╭─ MATERIAL SUPPLIED

(* ===== verification/FsSpec.v ===== *)
(** * What the file system promises

    The abstract state of the file system of filesys/filesys.cc is a finite map
    from file names to contents.  This file says what each call does to it, and
    proves that any sequence of calls on a formatted disk behaves that way: the
    calls that can fail fail exactly when the map says so, a read returns what
    the map holds, and the state survives remounting the disk. *)

From S2P Require Import Prelude Params SectorStore.
From S2P Require Import BitMap.
From S2P Require Import FileHdr OpenFile.
From S2P Require Import Directory.
From S2P Require Import FileSys.
Local Open Scope Z_scope.

(** ** The abstract file system *)

Abbreviation Files := (gmap (list Z) (list Z)).

(** The sectors a file of [n] bytes takes, its header included. *)
Definition sectors_for (n : Z) : Z := 1 + divRoundUp n SectorSize.

(** Bitmap file and directory file take four sectors. *)
Definition sectors_used (F : Files) : Z :=
  4 + Z.of_nat (sum_list_with (λ kb, Z.to_nat (sectors_for (Z.of_nat (length kb.2))))
    (map_to_list F)).

(** When [Create] can succeed. *)
Definition can_create (F : Files) (nm : list Z) (size : Z) : Prop :=
  F !! key nm = None ∧ Z.of_nat (base.size F) < NumDirEntries ∧
  sectors_used F + sectors_for size <= NumSectors.

#[export] Instance can_create_dec F nm size : Decision (can_create F nm size).
Proof. unfold can_create. apply _. Defined.

(** Calls as a client makes them: a read or a write opens the file first. *)
Inductive fs_op :=
| OpCreate (nm : list Z) (size : Z)
| OpRemove (nm : list Z)
| OpRead (nm : list Z) (n position : Z)
| OpWrite (nm : list Z) (from : list Z) (position : Z).

Inductive fs_res :=
| RBool (b : bool)
| RNoFile
| RRead (count : Z) (into : list Z)
| RWrite (count : Z).

Definition valid_op (op : fs_op) : Prop :=
  match op with
  | OpCreate nm size => c_name nm ∧ 0 <= size <= MaxFileSize
  | OpRemove _ => True
  | OpRead _ n position => 0 <= position ∧ position + n < 2 ^ 31
  | OpWrite _ from position =>
      Forall byte from ∧ 0 <= position ∧ position + Z.of_nat (length from) < 2 ^ 31
  end.

(** One call.  What a new file holds is not specified: its sectors are not
    cleared. *)
Definition fs_step (F : Files) (op : fs_op) (r : fs_res) (F' : Files) : Prop :=
  match op with
  | OpCreate nm size =>
      if decide (can_create F nm size) then
        r = RBool true ∧ ∃ new, Z.of_nat (length new) = size ∧ F' = <[key nm := new]> F
      else r = RBool false ∧ F' = F
  | OpRemove nm =>
      r = RBool (bool_decide (is_Some (F !! key nm))) ∧ F' = delete (key nm) F
  | OpRead nm n position =>
      F' = F ∧
      match F !! key nm with
      | None => r = RNoFile
      | Some b => let count := transfer (Z.of_nat (length b)) n position in
          r = RRead count (take (Z.to_nat count) (drop (Z.to_nat position) b))
      end
  | OpWrite nm from position =>
      match F !! key nm with
      | None => r = RNoFile ∧ F' = F
      | Some b =>
          let count := transfer (Z.of_nat (length b)) (Z.of_nat (length from)) position in
          r = RWrite count ∧
          F' = <[key nm := take (Z.to_nat position) b ++ take (Z.to_nat count) from ++
                           drop (Z.to_nat position + Z.to_nat count) b]> F
      end
  end.

Inductive fs_steps : Files → list fs_op → list fs_res → Files → Prop :=
| fs_steps_nil F : fs_steps F [] [] F
| fs_steps_cons F op r F1 ops rs F2 :
    fs_step F op r F1 → fs_steps F1 ops rs F2 → fs_steps F (op :: ops) (r :: rs) F2.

╰─

EXERCISE DESCRIPTION —
Write only the number of lines in the data where the string "holds" can be found.

WRITTEN ANSWER —
2